Thunderbolt 5 can also connect multiple Mac Studio systems to work together to form a service cluster to achieve workflows that challenge the limits of content creation and computer science exploration.

As a match, Mac Studio (M3 Ultra) provides 6 full-speed Thunderbolt 5 ports (4 on the back and 2 on the front), compatible with USB4 120Gb/s, USB 3 10Gb/s, DisplayPort 2.1, and provides two additional USB 3 (USB-A) ports compatible with ordinary devices, with a maximum speed of 5Gb/s. It also comes standard with a 10Gb (10 Gigabit) Ethernet port and an SDXC card slot (UHS-II).

Of course, with the high-speed transmission of the Thunderbolt 5 interface, you can also cut off Apple's "golden storage" and downgrade from the optional 16TB to 1TB, which can save 34,500 yuan. It is also possible to expand the capacity externally through a Thunderbolt 5 high-speed hard drive enclosure.

The parallel video processing capabilities of the media processing engine in the M3 Ultra are greatly enhanced. The chip provides a dedicated hardware-accelerated H.264, HEVC and four ProRes codec engines, capable of playing up to 22 8K ProRes 422 video streams.

In the 8K video editing test, the M3 Ultra's 80-core GPU and large memory reduced the export time by 30%, and its multi-core performance improvement was particularly obvious compared to the M2 Ultra. However, in the face of ultra-high-load 3D rendering, bandwidth bottlenecks may still appear.

Finally, user experience and ecosystem are Apple's plus points.

MLX (Machine Learning X) is an open source machine learning framework designed by Apple for M series chips, aiming to make full use of the hardware features of chips such as M3 Ultra. Its seamless integration with macOS is first reflected in the deep optimization of the unified memory architecture and neural network engine (NPU).

The MLX framework is like an 'AI brain' tailored for the M3 Ultra, which maximizes the potential of 512GB of unified memory and 64-core NPU. In the macOS environment, loading a 130 billion parameter model only requires a few lines of code, and data does not need to be transferred across devices, which is much more efficient than the traditional GPU development process.

The integration of MLX with macOS is not only technical, but also simplifies the user experience, which is especially important for AI developers and professional users.

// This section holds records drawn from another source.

(* ===== verification/Progress.v ===== *)
(** The write path never gets stuck: mutual exclusion of [writeMu] on any
    server, with or without a log, and the steps a request still has to
    take. *)

From S2P Require Import Prelude Lts GoLib Protocol ProtocolFacts PubSub Store Db Spec Refine Expiry.
From S2P Require Import History Concurrent Cmd CmdFacts CmdSpec Replay Aof AofFacts Snapshot Compaction.
From S2P Require Import Replication Server ServerFacts Feed WritePath WritePathFacts.

Section progress.
Context `{GoUnicode}.

(** * Steps still to take *)

Definition dispatch_work (d : dispatching) : nat :=
  match d with Ops _ th => S (work th) | Other => 1 end.

Definition compact_work (c : compacting) : nat :=
  match c with
  | CLocking => 5 + Z.to_nat shardCount
  | CHolding => 4 + Z.to_nat shardCount
  | CCopying _ _ next _ => 3 + (Z.to_nat shardCount - next)
  | CWritten => 1
  end.

Definition gor_work (g : gor) : nat :=
  match g with
  | Away => 0
  | Checking req => 7 + dispatch_work (dispatch_start req)
  | Fast _ d => 1 + dispatch_work d
  | Locking req => 6 + dispatch_work (dispatch_start req)
  | Holding _ d => 4 + dispatch_work d
  | Appending _ _ => 4
  | Propagating _ _ => 3
  | Unlocking _ => 2
  | Replying _ => 1
  | Compacting c => compact_work c
  end.

Definition total_work (gs : list gor) : nat := sum_list_with gor_work gs.

Lemma total_work_insert gs i g g' :
  gs !! i = Some g → (total_work (<[i := g']> gs) + gor_work g = total_work gs + gor_work g')%nat.
Proof.
  unfold total_work. revert i. induction gs as [|h gs IH]; intros [|i] Hi; simplify_eq/=; [lia|].
  specialize (IH i Hi). lia.
Qed.

(** * Invariant *)

Definition dispatch_live (d : dispatching) : Prop :=
  match d with Ops _ th => th ≠ Idle ∧ ∃ ath, trel th ath | Other => True end.

(** A rewrite has a log to rewrite, and records it can write. *)
Definition gor_live (s : Server) (g : gor) : Prop :=
  match g with
  | Fast _ d | Holding _ d => dispatch_live d
  | Compacting c =>
      is_Some (s_aof s) ∧
      match c with
      | CCopying _ _ next out => (next ≤ Z.to_nat shardCount)%nat ∧ Forall (λ r, recordValue r ≠ None) out
      | _ => True
      end
  | _ => True
  end.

In macOS 15, MLX is pre-installed as a system-level tool. Users only need to install the Python package through pip to start development, without the need to configure complex CUDA or drivers. Compared with the cumbersome environment setup in NVIDIA GPU development, MLX's "install-and-use" greatly reduces the entry threshold.

MLX supports integration with Xcode, allowing developers to debug models and monitor performance in a familiar IDE. The hardware status of the M3 Ultra (such as NPU usage and memory usage) can also be displayed in real time through the macOS Activity Monitor, making the development process more intuitive.

The ecological characteristics of macOS make it easy to embed MLX models into professional software such as Final Cut Pro and Logic Pro. For example, an MLX-based audio enhancement model can run directly in Logic Pro, using the M3 Ultra's NPU to process audio streams in real time.

For users who are not familiar with GPU programming, the charm of MLX lies in its simplicity. Installing MLX on macOS is like installing an app. With the debugging tools of Xcode, you can run a local LLM in a few minutes. Even in Logic Pro, you can use it to optimize audio tracks in real time. The convenience of ecological collaboration is amazing.

Imagine an independent developer who uses MLX to fine-tune a 7-billion-parameter conversational model on the M3 Ultra. The 512GB memory easily accommodates the data, the NPU accelerates the training, and the macOS terminal provides real-time progress feedback. The whole process is as smooth as silk. Compared with the high cost and complex configuration of the cloud, this localized experience is undoubtedly a new benchmark for large model development.

Of course, MLX is not perfect. Its deep binding to the Apple ecosystem means that cross-platform migration is a challenge, and compared with the old frameworks, its community resources need to be enriched. But for macOS users, these flaws are insignificant in the face of a seamless experience.